HOUSTON — As the days and weeks pass by, more people are getting frustrated as they play the waiting game for help from the American Red Cross.
Helen Mott and her family were rescued from their home and taken to a shelter after three and a half feet of water flooded their home during Hurricane Harvey.
“It’s very, very frustrating. Sometimes you go home and you just put your head down and you cry,” Mott said.
Mott said she applied for the $400 assistance package through the Red Cross but was denied, so she filed an appeal. She said the automated response told her she would receive a call from a Red Cross representative within 72 hours, but she still has not heard back five days later.
“It is really painful because you’re not knowing one day to the next, what’s going to happen. Even though it’s a small amount of money, it can be a big help to someone who has lost everything, or pretty much everything,” Mott said.
She’s not the only one.
The Metropolitan Organization is now demanding answers from the American Red Cross after they said hundreds of people have also complained of being denied help.
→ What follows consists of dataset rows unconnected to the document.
(** * Verification of poetry's console application core and text helpers

    Shallow embedding of [poetry/utils/_compat.py] (the [decode] and
    [encode] helpers) and of [poetry/console/application.py] (the
    application orchestration: option extraction, plugin loading,
    working-directory scoping, the not-found override table, the input
    rewrite of the [run] command, the memoized [poetry] property and the
    before-run listeners). *)

From Stdlib Require Import String Ascii List ZArith Lia Bool Wf_nat.
Import ListNotations.
Open Scope string_scope.
Open Scope Z_scope.
Open Scope list_scope.

(* ================================================================== *)
(** * [poetry.utils._compat]: [decode] and [encode] *)
(* ================================================================== *)

Module Compat.

(** A Python [str] is a list of code points, a Python [bytes] a list of
    byte values (integers in [0, 255]). *)
Definition pystr := list Z.
Definition pybytes := list Z.

(** The argument of [decode]/[encode]: [bytes | str]. *)
Inductive pyobj :=
| PStr (s : pystr)
| PBytes (b : pybytes).

(** Exceptions raised by a codec lookup or a codec call, and the
    [IndexError] of [encodings[0]] on an empty list.  [UnicodeError] is
    the base class, raised as such by some codecs (CPython's [undefined]
    codec); [UnicodeDecodeError] and [UnicodeEncodeError] are its two
    subclasses that the helpers suppress. *)
Inductive exc :=
| LookupError (encoding : string)
| IndexError
| UnicodeError
| UnicodeDecodeError
| UnicodeEncodeError.

Inductive result (A : Type) :=
| Ok (a : A)
| Raise (e : exc).
Arguments Ok {A} a.
Arguments Raise {A} e.

(** A codec as the [str.encode]/[bytes.decode] machinery uses it: its
    strict calls and its [errors="ignore"] calls, each of which may
    raise. *)
Record codec := {
  dec_strict : pybytes -> result pystr;
  dec_ignore : pybytes -> result pystr;
  enc_strict : pystr -> result pybytes;
  enc_ignore : pystr -> result pybytes
}.

(** [suppress(UnicodeEncodeError, UnicodeDecodeError)]: the exceptions
    the helpers' loops swallow. *)
Definition suppressed (e : exc) : bool :=
  match e with
  | UnicodeDecodeError | UnicodeEncodeError => true
  | _ => false
  end.

(** ** UTF-8, as CPython's codec implements it *)

Definition in_range (lo hi b : Z) : bool := (lo <=? b) && (b <=? hi).
Definition cont (b : Z) : bool := in_range 0x80 0xBF b.

(** Bounds on the second byte of a three- and four-byte sequence
    (no overlong forms, no surrogates, nothing above U+10FFFF). *)
Definition lo3 (b0 : Z) : Z := if b0 =? 0xE0 then 0xA0 else 0x80.
Definition hi3 (b0 : Z) : Z := if b0 =? 0xED then 0x9F else 0xBF.
Definition lo4 (b0 : Z) : Z := if b0 =? 0xF0 then 0x90 else 0x80.
Definition hi4 (b0 : Z) : Z := if b0 =? 0xF4 then 0x8F else 0xBF.

(** The code point of a sequence, computed as CPython's decoder does:
    shift the bytes in and subtract the accumulated marker bits. *)
Definition cp2 (b0 b1 : Z) : Z :=
  Z.shiftl b0 6 + b1 - (Z.shiftl 0xC0 6 + 0x80).
Definition cp3 (b0 b1 b2 : Z) : Z :=
  Z.shiftl b0 12 + Z.shiftl b1 6 + b2
  - (Z.shiftl 0xE0 12 + Z.shiftl 0x80 6 + 0x80).
Definition cp4 (b0 b1 b2 b3 : Z) : Z :=
  Z.shiftl b0 18 + Z.shiftl b1 12 + Z.shiftl b2 6 + b3
  - (Z.shiftl 0xF0 18 + Z.shiftl 0x80 12 + Z.shiftl 0x80 6 + 0x80).

Definition cons_opt (c : Z) (r : option pystr) : option pystr :=
  match r with Some s => Some (c :: s) | None => None end.

(** Strict decoding: [bytes.decode("utf-8")]. *)
Fixpoint utf8_decode (bs : pybytes) : option pystr :=
  match bs with
  | [] => Some []
  | b0 :: r =>
    if b0 <? 0x80 then cons_opt b0 (utf8_decode r)
    else if in_range 0xC2 0xDF b0 then
      match r with
      | b1 :: r1 => if cont b1 then cons_opt (cp2 b0 b1) (utf8_decode r1) else None
      | [] => None
      end
    else if in_range 0xE0 0xEF b0 then
      match r with
      | b1 :: b2 :: r2 =>
        if in_range (lo3 b0) (hi3 b0) b1 && cont b2
        then cons_opt (cp3 b0 b1 b2) (utf8_decode r2) else None
      | _ => None
      end
    else if in_range 0xF0 0xF4 b0 then
      match r with
      | b1 :: b2 :: b3 :: r3 =>
        if in_range (lo4 b0) (hi4 b0) b1 && cont b2 && cont b3
        then cons_opt (cp4 b0 b1 b2 b3) (utf8_decode r3) else None
      | _ => None
      end
    else None
  end.

(** [bytes.decode("utf-8", errors="ignore")]: an invalid sequence is
    dropped.  CPython drops the maximal invalid subpart; all of its bytes
    after the first are continuation bytes, which are invalid on their own,
    so dropping one byte and resuming gives the same text. *)
Fixpoint utf8_decode_ignore (bs : pybytes) : pystr :=
  match bs with
  | [] => []
  | b0 :: r =>
    if b0 <? 0x80 then b0 :: utf8_decode_ignore r
    else if in_range 0xC2 0xDF b0 then
      match r with
      | b1 :: r1 => if cont b1 then cp2 b0 b1 :: utf8_decode_ignore r1
                    else utf8_decode_ignore r
      | [] => []
      end
    else if in_range 0xE0 0xEF b0 then
      match r with
      | b1 :: b2 :: r2 =>
        if in_range (lo3 b0) (hi3 b0) b1 && cont b2
        then cp3 b0 b1 b2 :: utf8_decode_ignore r2 else utf8_decode_ignore r
      | _ => utf8_decode_ignore r
      end
    else if in_range 0xF0 0xF4 b0 then
      match r with
      | b1 :: b2 :: b3 :: r3 =>
        if in_range (lo4 b0) (hi4 b0) b1 && cont b2 && cont b3
        then cp4 b0 b1 b2 b3 :: utf8_decode_ignore r3 else utf8_decode_ignore r
      | _ => utf8_decode_ignore r
      end
    else utf8_decode_ignore r
  end.

(** Encoding one code point; surrogates are not encodable. *)
Definition utf8_encode_cp (c : Z) : option pybytes :=
  if c <? 0 then None
  else if c <? 0x80 then Some [c]
  else if c <? 0x800 then
    Some [Z.lor 0xC0 (Z.shiftr c 6); Z.lor 0x80 (Z.land c 0x3F)]
  else if in_range 0xD800 0xDFFF c then None
  else if c <? 0x10000 then
    Some [Z.lor 0xE0 (Z.shiftr c 12); Z.lor 0x80 (Z.land (Z.shiftr c 6) 0x3F);
          Z.lor 0x80 (Z.land c 0x3F)]
  else if c <=? 0x10FFFF then
    Some [Z.lor 0xF0 (Z.shiftr c 18); Z.lor 0x80 (Z.land (Z.shiftr c 12) 0x3F);
          Z.lor 0x80 (Z.land (Z.shiftr c 6) 0x3F); Z.lor 0x80 (Z.land c 0x3F)]
  else None.

Fixpoint utf8_encode (s : pystr) : option pybytes :=
  match s with
  | [] => Some []
  | c :: r =>
    match utf8_encode_cp c, utf8_encode r with
    | Some b, Some br => Some (b ++ br)
    | _, _ => None
    end
  end.

Fixpoint utf8_encode_ignore (s : pystr) : pybytes :=
  match s with
  | [] => []
  | c :: r =>
    match utf8_encode_cp c with
    | Some b => b ++ utf8_encode_ignore r
    | None => utf8_encode_ignore r
    end
  end.

Definition utf8 : codec := {|
  dec_strict := fun b => match utf8_decode b with
                         | Some s => Ok s | None => Raise UnicodeDecodeError end;
  dec_ignore := fun b => Ok (utf8_decode_ignore b);
  enc_strict := fun s => match utf8_encode s with
                         | Some b => Ok b | None => Raise UnicodeEncodeError end;
  enc_ignore := fun s => Ok (utf8_encode_ignore s) |}.

(** ** latin-1 and ascii: one byte per code point below a bound *)

Definition all_below (n : Z) (l : list Z) : bool := forallb (fun c => c <? n) l.

Definition below_codec (n : Z) : codec := {|
  dec_strict := fun b => if all_below n b then Ok b else Raise UnicodeDecodeError;
  dec_ignore := fun b => Ok (filter (fun c => c <? n) b);
  enc_strict := fun s => if all_below n s then Ok s else Raise UnicodeEncodeError;
  enc_ignore := fun s => Ok (filter (fun c => c <? n) s) |}.

Definition latin1 : codec := below_codec 256.
Definition ascii_codec : codec := below_codec 128.

(** CPython's [encodings.undefined]: every call raises
    [UnicodeError("undefined encoding")], whatever the error handler. *)
Definition undefined_codec : codec := {|
  dec_strict := fun _ => Raise UnicodeError;
  dec_ignore := fun _ => Raise UnicodeError;
  enc_strict := fun _ => Raise UnicodeError;
  enc_ignore := fun _ => Raise UnicodeError |}.

(** The codec registry consulted by [bytes.decode(name)] and
    [str.encode(name)]; an unknown name raises [LookupError].  This
    registry knows the three codecs the helpers name and CPython's
    [undefined] codec; every other name is treated as unknown. *)
Definition std_registry (name : string) : option codec :=
  if String.eqb name "utf-8" then Some utf8
  else if String.eqb name "latin1" then Some latin1
  else if String.eqb name "ascii" then Some ascii_codec
  else if String.eqb name "undefined" then Some undefined_codec
  else None.

Section Helpers.

Variable registry : string -> option codec.

Definition default_encodings : list string := ["utf-8"; "latin1"; "ascii"].

(** [encodings = encodings or ["utf-8", "latin1", "ascii"]]: both [None]
    and the empty list are falsy. *)
Definition effective_encodings (encodings : option (list string)) : list string :=
  match encodings with
  | None | Some [] => default_encodings
  | Some l => l
  end.

(** The loop [for encoding in encodings: with suppress(...): return ...];
    [Ok None] means every encoding failed with a suppressed error. *)
Fixpoint try_decode (encs : list string) (b : pybytes) : result (option pystr) :=
  match encs with
  | [] => Ok None
  | e :: es =>
    match registry e with
    | None => Raise (LookupError e)
    | Some c =>
      match dec_strict c b with
      | Ok s => Ok (Some s)
      | Raise err => if suppressed err then try_decode es b else Raise err
      end
    end
  end.

Fixpoint try_encode (encs : list string) (s : pystr) : result (option pybytes) :=
  match encs with
  | [] => Ok None
  | e :: es =>
    match registry e with
    | None => Raise (LookupError e)
    | Some c =>
      match enc_strict c s with
      | Ok b => Ok (Some b)
      | Raise err => if suppressed err then try_encode es s else Raise err
      end
    end
  end.

Definition decode (string : pyobj) (encodings : option (list String.string)) : result pyobj :=
  match string with
  | PStr s => Ok (PStr s)
  | PBytes b =>
    let encs := effective_encodings encodings in
    match try_decode encs b with
    | Raise e => Raise e
    | Ok (Some s) => Ok (PStr s)
    | Ok None =>
      match encs with
      | [] => Raise IndexError
      | e0 :: _ =>
        match registry e0 with
        | None => Raise (LookupError e0)
        | Some c =>
          match dec_ignore c b with
          | Ok s => Ok (PStr s)
          | Raise err => Raise err
          end
        end
      end
    end
  end.

Definition encode (string : pyobj) (encodings : option (list String.string)) : result pyobj :=
  match string with
  | PBytes b => Ok (PBytes b)
  | PStr s =>
    let encs := effective_encodings encodings in
    match try_encode encs s with
    | Raise e => Raise e
    | Ok (Some b) => Ok (PBytes b)
    | Ok None =>
      match encs with
      | [] => Raise IndexError
      | e0 :: _ =>
        match registry e0 with
        | None => Raise (LookupError e0)
        | Some c =>
          match enc_ignore c s with
          | Ok b => Ok (PBytes b)
          | Raise err => Raise err
          end
        end
      end
    end
  end.

End Helpers.

Example utf8_euro :
  utf8_encode [0x20AC] = Some [0xE2; 0x82; 0xAC] /\
  utf8_decode [0xE2; 0x82; 0xAC] = Some [0x20AC].
Proof. split; reflexivity. Qed.

Example utf8_four :
  utf8_encode [0x1F600] = Some [0xF0; 0x9F; 0x98; 0x80] /\
  utf8_decode [0xF0; 0x9F; 0x98; 0x80] = Some [0x1F600].
Proof. split; reflexivity. Qed.

Example decode_fallback :
  decode std_registry (PBytes [0xFF; 0x41]) (Some ["utf-8"]) = Ok (PStr [0x41]).
Proof. reflexivity. Qed.

(** ** Bit-level facts used by the codec proofs *)

Lemma lor_disjoint_add (a x k : Z) :
  0 <= k -> 0 <= x < 2 ^ k -> a mod 2 ^ k = 0 -> Z.lor a x = a + x.
Proof.
  intros Hk Hx Ha.
  assert (Hl : Z.land a x = 0).
  { apply Z.bits_inj'. intros i Hi. rewrite Z.land_spec, Z.bits_0.
    destruct (Z.lt_ge_cases i k) as [Hik | Hik].
    - rewrite <- (Z.mod_pow2_bits_low a k i) by lia. rewrite Ha, Z.bits_0.
      reflexivity.
    - rewrite <- (Z.mod_small x (2 ^ k)) by lia.
      rewrite Z.mod_pow2_bits_high by lia. apply andb_false_r. }
  rewrite <- Z.lxor_lor by exact Hl. rewrite Z.add_nocarry_lxor by exact Hl.
  reflexivity.
Qed.

Lemma land_3f (c : Z) : Z.land c 0x3F = c mod 64.
Proof. change 0x3F with (Z.ones 6). rewrite Z.land_ones by lia. reflexivity. Qed.

Lemma in_range_true (lo hi b : Z) : lo <= b <= hi -> in_range lo hi b = true.
Proof. intros H. unfold in_range. apply andb_true_intro; split; apply Z.leb_le; lia. Qed.

Lemma ltb_false (a b : Z) : b <= a -> (a <? b) = false.
Proof. intros H. apply Z.ltb_ge. exact H. Qed.

Lemma some_inj {A : Type} (a b : A) : Some a = Some b -> b = a.
Proof. congruence. Qed.

Ltac bits_to_arith :=
  repeat rewrite land_3f in *;
  repeat rewrite Z.shiftr_div_pow2 in * by lia;
  repeat rewrite Z.shiftl_mul_pow2 in * by lia.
“We are asking that the Red Cross would clarify their application and appeals process. We also ask that the Red Cross would take an extra step and work with community groups like ours and open up lines of communication so we can help people during this recovery process,” Dr. Charles Turner, a leader with TMO said.
The Red Cross, however, is still asking people to be patient as they navigate through its guinea pig program.
Charles Blake is the division disaster executive for the southwest and Rocky Mountain Division of the American Red Cross.
“It’s a new process. This is the first time the American Red Cross has ever done something like this. We’re trying to expedite getting money into people’s hands and our systems were overwhelmed,” Blake said.
From technical issues to volume issues, Blake said the Red Cross isn’t exactly sure why people are getting denied when they’re not supposed to, but he said, as long as a qualified applicant submits their initial materials before the Oct. 10 deadline, they’ll almost be guaranteed to get that money.
“Once they make that appeal and they do qualify and they’re approved, it’s an almost instantaneous scale. All they have to do is make a decision on where they want that money sent,” Blake said.
Blake adds that the Oct. 10 deadline does not apply to appeals.